# ugh 1 star rating



## jensondriver (Nov 3, 2018)

I'm a relatively new driver. I've done 41 trips. I've received 24 ratings and they break down as:

21 - 5-star
1 - 4-star
1 - 1-star << as of tonight!
In addition to the 1-star rating, the rider also gave negative feedback through the app for: Service Quality, Car Smell, Vehicle Condition, Driving and Comfort.

To be clear: my car is clean, my car has leather seats, I drive safely, and I'm polite.

Although I can't be certain, I believe the 1-star rating was from a rider I took to the Walmart.

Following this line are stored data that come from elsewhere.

(** * dagrt / leap: expression layer, kind inference and numpy interpreter

    A shallow embedding of
    - [src/leap/vm/codegen/data.py]  (kinds, [unify], [SymbolKindTable],
      [KindInferenceMapper], [SymbolKindFinder]),
    - [src/leap/vm/exec_numpy.py]    ([NumpyInterpreter.set_up], [run]),
    - [src/dagrt/expression.py]      ([EvaluationMapper], [collapse_constants]),
    together with the properties the specification states about them.

    Python exceptions are modelled by an explicit result type, Python
    dictionaries by stdpp's [gmap], and Python numbers by their rational
    values: the operators of [int] and [Fraction] are exact, those of
    [float] round to binary64. *)

From Stdlib Require Import QArith Qround Qabs Lqa.
From stdpp Require Import gmap strings pretty list fin_maps.

Local Open Scope string_scope.
Local Open Scope list_scope.
Local Open Scope nat_scope.

(** ** Exceptions *)

(** The exception classes the modelled code raises; the string is the
    constant part of the message. *)
Inductive exception : Type :=
| ValueError (msg : string)
| RuntimeError (msg : string)
| AssertionError
| NotImplementedError
| KeyError (key : string)
| AttributeError (attr : string)
| TypeError
| ZeroDivisionError
| TODO
| UnableToInferKind
| FailStepException
| UserError (msg : string).

(** A computation that returns or raises. *)
Inductive result (A : Type) : Type :=
| Ok (a : A)
| Raise (e : exception).
Arguments Ok {A} a.
Arguments Raise {A} e.

Definition rbind {A B} (r : result A) (k : A → result B) : result B :=
  match r with
  | Ok a => k a
  | Raise e => Raise e
  end.

Definition is_raise {A} (r : result A) : Prop :=
  match r with Raise _ => True | Ok _ => False end.

(** Python's [name.startswith(p)]. *)
Definition startswith (name p : string) : bool := String.prefix p name.

(** ** Numbers

    A Python number is given by its rational value.  The operators of
    [int] and [Fraction] are exact; those of [float] round the exact
    result to binary64. *)

(** The integer nearest to a rational, the even one of two that are
    equally near. *)
Definition round_half_even (q : Q) : Z :=
  let f := Qfloor q in
  match Qcompare (q - inject_Z f) (1 # 2) with
  | Lt => f
  | Gt => (f + 1)%Z
  | Eq => if Z.even f then f else (f + 1)%Z
  end.

(** [floor (log2 q)] for a positive rational. *)
Definition Qlog2 (q : Q) : Z :=
  let k := (Z.log2 (Qnum q) - Z.log2 (Z.pos (Qden q)))%Z in
  if Qle_bool (Qpower 2 k) q then k else (k - 1)%Z.

(** The binary64 number nearest to a rational, ties to even: a
    significand of 53 bits.  Overflow and subnormal numbers are left
    out. *)
Definition binary64 (q : Q) : Q :=
  match Qcompare q 0 with
  | Eq => 0%Q
  | c =>
      let a := Qabs q in
      let e := (Qlog2 a - 52)%Z in
      let m := round_half_even (a / Qpower 2 e) in
      Qred ((match c with Lt => -1 | _ => 1 end) * inject_Z m * Qpower 2 e)
  end.

(** ** Kinds ([src/leap/vm/codegen/data.py]) *)

Module Data.

(** [SymbolKind] and its four subclasses; [__eq__] compares the class and
    the init arguments, which is structural equality here. *)
Inductive SymbolKind : Type :=
| Boolean
| Scalar (is_real_valued : bool)
| Array (is_real_valued : bool)
| ODEComponent (component_id : string).

#[global] Instance SymbolKind_eq_dec : EqDecision SymbolKind.
Proof. solve_decision. Defined.

(** A kind-valued Python variable may hold [None]. *)
Abbreviation kind := (option SymbolKind).

(** [unify(kind_a, kind_b)], lines 155-194. *)
Definition unify (kind_a kind_b : kind) : result kind :=
  match kind_a, kind_b with
  | None, _ => Ok kind_b
  | _, None => Ok kind_a
  | Some Boolean, Some _ =>
      Raise (ValueError "arithmetic with flags is not permitted")
  | Some _, Some Boolean =>
      Raise (ValueError "arithmetic with flags is not permitted")
  | Some (ODEComponent ca), Some b =>
      match b with
      | ODEComponent cb =>
          if bool_decide (ca ≠ cb)
          then Raise (ValueError
                 "encountered arithmetic with mismatched ODE components")
          else Ok kind_a
      | Scalar _ => Ok kind_a
      | _ => Raise AssertionError
      end
  | Some (Array ra), Some b =>
      match b with
      | Array rb | Scalar rb => Ok (Some (Array (negb (negb ra || negb rb))))
      | _ => Raise AssertionError
      end
  | Some (Scalar ra), Some b =>
      match b with
      | ODEComponent _ => Ok kind_b
      | Array rb => Ok (Some (Array (negb (negb ra || negb rb))))
      | Scalar rb => Ok (Some (Scalar (negb (negb ra || negb rb))))
      | Boolean => Raise AssertionError
      end
  end.

Definition is_scalar_or_array (k : SymbolKind) : bool :=
  match k with
  | Scalar _ | Array _ => true
  | _ => false
  end.


(** *** pymbolic expressions

    The node types of [pymbolic.primitives] for which
    [KindInferenceMapper] has a method.  [C] is the type of numeric
    literals.  A call is [Call f ps] for the pymbolic node whose [function]
    is the variable [f]; calls with keyword arguments are not modelled. *)
#[local] Set Warnings "-register-all".
Inductive expr (C : Type) : Type :=
| Constant (c : C)
| Var (name : string)
| Sum (children : list (expr C))
| Product (children : list (expr C))
| Quotient (numerator denominator : expr C)
| Power (base exponent : expr C)
| Call (function : string) (parameters : list (expr C))
| Comparison (left : expr C) (operator : string) (right : expr C)
| LogicalOr (children : list (expr C))
| LogicalAnd (children : list (expr C))
| LogicalNot (child : expr C)
| Max (children : list (expr C))
| Min (children : list (expr C))
| Subscript (aggregate index : expr C).
Arguments Constant {C} c.
Arguments Var {C} name.
Arguments Sum {C} children.
Arguments Product {C} children.
Arguments Quotient {C} numerator denominator.
Arguments Power {C} base exponent.
Arguments Call {C} function parameters.
Arguments Comparison {C} left operator right.
Arguments LogicalOr {C} children.
Arguments LogicalAnd {C} children.
Arguments LogicalNot {C} child.
Arguments Max {C} children.
Arguments Min {C} children.
Arguments Subscript {C} aggregate index.

(** *** [SymbolKindTable] *)

(** The two dictionaries of a [SymbolKindTable]; a recorded kind may be
    [None], which is what [map_power] returns. *)
Record SymbolKindTable : Type := mkSymbolKindTable {
  global_table : gmap string kind;
  per_function_table : gmap string (gmap string kind)
}.

(** [SymbolKindTable.__init__]. *)
Definition SymbolKindTable_init : SymbolKindTable :=
  {| global_table := <["<dt>" := Some (Scalar true)]>
                       (<["<t>" := Some (Scalar true)]> ∅);
     per_function_table := ∅ |}.

(** [d.setdefault(key, {})]: the dictionary after the call and the entry
    it returns. *)
Definition setdefault_empty (d : gmap string (gmap string kind)) (key : string)
  : gmap string (gmap string kind) * gmap string kind :=
  match d !! key with
  | Some tbl => (d, tbl)
  | None => (<[key := ∅]> d, ∅)
  end.

Section Tables.

(** [leap.vm.utils.is_state_variable] is not part of the sources at hand;
    it is a parameter of the development. *)
Variable is_state_variable : string → bool.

During the ride I accepted another ride (that's typical, right?). Right before arriving at the Walmart he asked me if I could wait and drive him home. I politely explained I had already accepted another ride and I could not wait.

I've done some reading and I guess this sort of thing happens. But it's a real bummer and the ratings seem so arbitrary.

Is there anything I can do? Is it worth trying to contact Uber?

Advice and commiseration welcome.


----------



## Jay Dean (Apr 3, 2015)

Everyone gets one stars, there is a good chance the pax was having personal problems (and off their meds) and decided to rate you low to vent

Or simply because he/she wanted a free ride. The very last thing you should be is bummed lol. If you can’t place why you got a one star then it is almost certain it has nothing to do with you, if you get a lot of one stars then look into it.


----------



## Hamilton OC (Aug 1, 2018)

Keep driving. It happens. No problem.


----------



## Danny3xd (Nov 7, 2016)

All the above, JD. Does suck. Really nothing you can do about it and sounds like ya did everything right. It's just dealing with the public type stuff Buddy.

Don't let it get to ya.


----------



## IthurstwhenIP (Jan 12, 2018)

Change you deodorant and by some waters


----------



## Rushmanyyz (Dec 1, 2017)

jensondriver said:


> I'm a relatively new driver. I've done 41 trips. I've received 24 ratings and they break down as:
> 
> 21 - 5-star
> 1 - 4-star
> ...


I'm not sure it'll help but, I've never been below 4.89 WAY back at the beginning, around where you are. I've gone as high as 4.98 with 3000 trips. At just under 4000, I have a 4.94...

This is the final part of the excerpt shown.